The last three posts have attempted to offer some advice to beginning or aspiring farmers. As I’ve said before, I don’t know if that content is useful to others, particularly farmers, but the writing process is useful for clarifying my thoughts and experiences. I don’t intend to rehash that post content here but to repackage it in a succinct, “all-in-one” framework. I then hope to provide a little analysis of common areas of greenhorn struggle.
The framework:
- Why farming? Of all the adventures in humanity, why is the production of food compelling to you? Write this down and internalize your narrative. Others will ask you and you will hone your explanations as well as your self-understanding in the process. This is not about “branding” yourself or justifying your compulsion to farm. It is about understanding, clarifying, and articulating your why, which is the source of your farming vision.

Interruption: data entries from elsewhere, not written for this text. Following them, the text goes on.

(* ===== verification/PartitionSpec.v ===== *)
(** * What the partitioner guarantees

    Whatever the rounding, the cuts of a run are feasible, as many as can be,
    with the least largest wall and the earliest among those, and the batches
    of a roster are the roster cut in order; in exact arithmetic a roster is
    refused only when nothing meets the declared limits. *)
From S2P Require Import Prelude.
From S2P Require Import CpuLearning.
From S2P Require Import Partition.
From S2P Require Import PartitionFacts.
From Stdlib Require Import QArith.QArith Lqa.
From Stdlib Require Import QArith.Qround.
From stdpp Require Import options.

(** ** One run *)

Section run.
Context (rnd : Q → Q) (ts : list Task) (setup fraction wall : Q).

(** A batch from [s] to [f] meets both limits, as the code computes them. *)
Definition fits (s f : nat) : Prop :=
  (s < f ≤ length ts)%nat ∧ (min_work rnd fraction setup <= work rnd (prefix rnd ts) s f)%Q
  ∧ (work rnd (prefix rnd ts) s f <= max_work rnd wall setup)%Q.
Fixpoint feasible (s : nat) (cuts : list nat) : Prop :=
  match cuts with [] => s = length ts | f :: cuts => fits s f ∧ feasible f cuts end.
Definition wall_of (s f : nat) : Q := rnd (setup + work rnd (prefix rnd ts) s f).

- Articulate a vision. “Where there is no vision the people will perish.” This is not the same as your “why.” A vision outlines where you’re going and helps as a high-level boundary for decision-making. It doesn’t need to be complex or profound. It needs to be authentic. The Carolina Homeplace tagline is, “Cultivating Family, Food, and Community in the North Carolina Piedmont,” which is the foundation of our vision. The order of the list is strategic and if we are faced with decisions that violate our vision of family, food, or community our answers will be simple; not necessarily easy but simple.
- Develop a set of principles. This is the meat of the message of the “3 Principles…” blog posts. The principles serve as the mediator between your general ideas about farming and your particular ground-level practice. They form your primary decision-making matrix. If an idea violates your principles, one of the two must adjust. It may take some time in practice before your principles are firmly established.
- Choose your model(s) of production and begin. Thinking and planning are critical but farming is in the doing. Make sure your models fit your principles and aim at your vision. Evaluate the feedback often. Be willing to adjust when the feedback requires but don’t be hasty in your adjustments.
- Create tools. This is an iterative process; small adjustments to feedback. The process requires persistence and openness. Know your pride may get in your way; be aware. I see tool creation in three parts: knowledge application, assess feedback, repeat. This process is continued until the desired feedback (i.e. production goals) is achieved. A model becomes a tool when it suits your particular context, serves your particular needs, and is agile enough to accept minor tweaking.
Generally, the following is how I see the small farm challenges to present. Most of us have the “why” in spades. We dream of farming for years and then we make the leap. But we don’t have a fully articulated vision, if we do, we don’t revisit it often enough in the hustle of the establishment phase. If we come from non-farm backgrounds, we tend to be idealistic newbies and the learning curve is steep. Carving out a farm, especially from raw or neglected land, requires hard work. Our principles are vague and held in mind but often skipped completely in favor of adopting models. We assume we can adopt the principles with the model but that is backwards, we just don’t know it. Finally, we mistakenly assume that if (insert famous farmer here)’s model works and is time tested then it should work for us and we spend more time fitting ourselves to the model rather than developing our own tools from the model.
I tend to be grandiose and idealistic but none of the above five components needs to be complicated. You don’t have to talk of systems integration or plan to the most minute detail. Confession: I am naturally a vision level thinker but I have had to work hard on the detailed planning. Both are necessary. You can’t know it all. The important idea is to outline your farm from the general to the particular. Write it down. Then farm. And let your outline guide your decisions. Enjoy the ebb and flow of farm life.
Agreed. But, I found a #6 hidden in #4. Revision. Revision to #1, #2, #3, #4 and #5. And revision can be abused. But so can loyalty to a flawed vision, principle or model. The practitioner must be both militantly loyal to the good and ready to revise on an indication of flaw in the conception of the good, no? What do you say to a #6 pulled out of #4? Is revision meant to only be to model or also to tool, principle, vision and answer to why? Or do you warn against action prior to security on 1-3?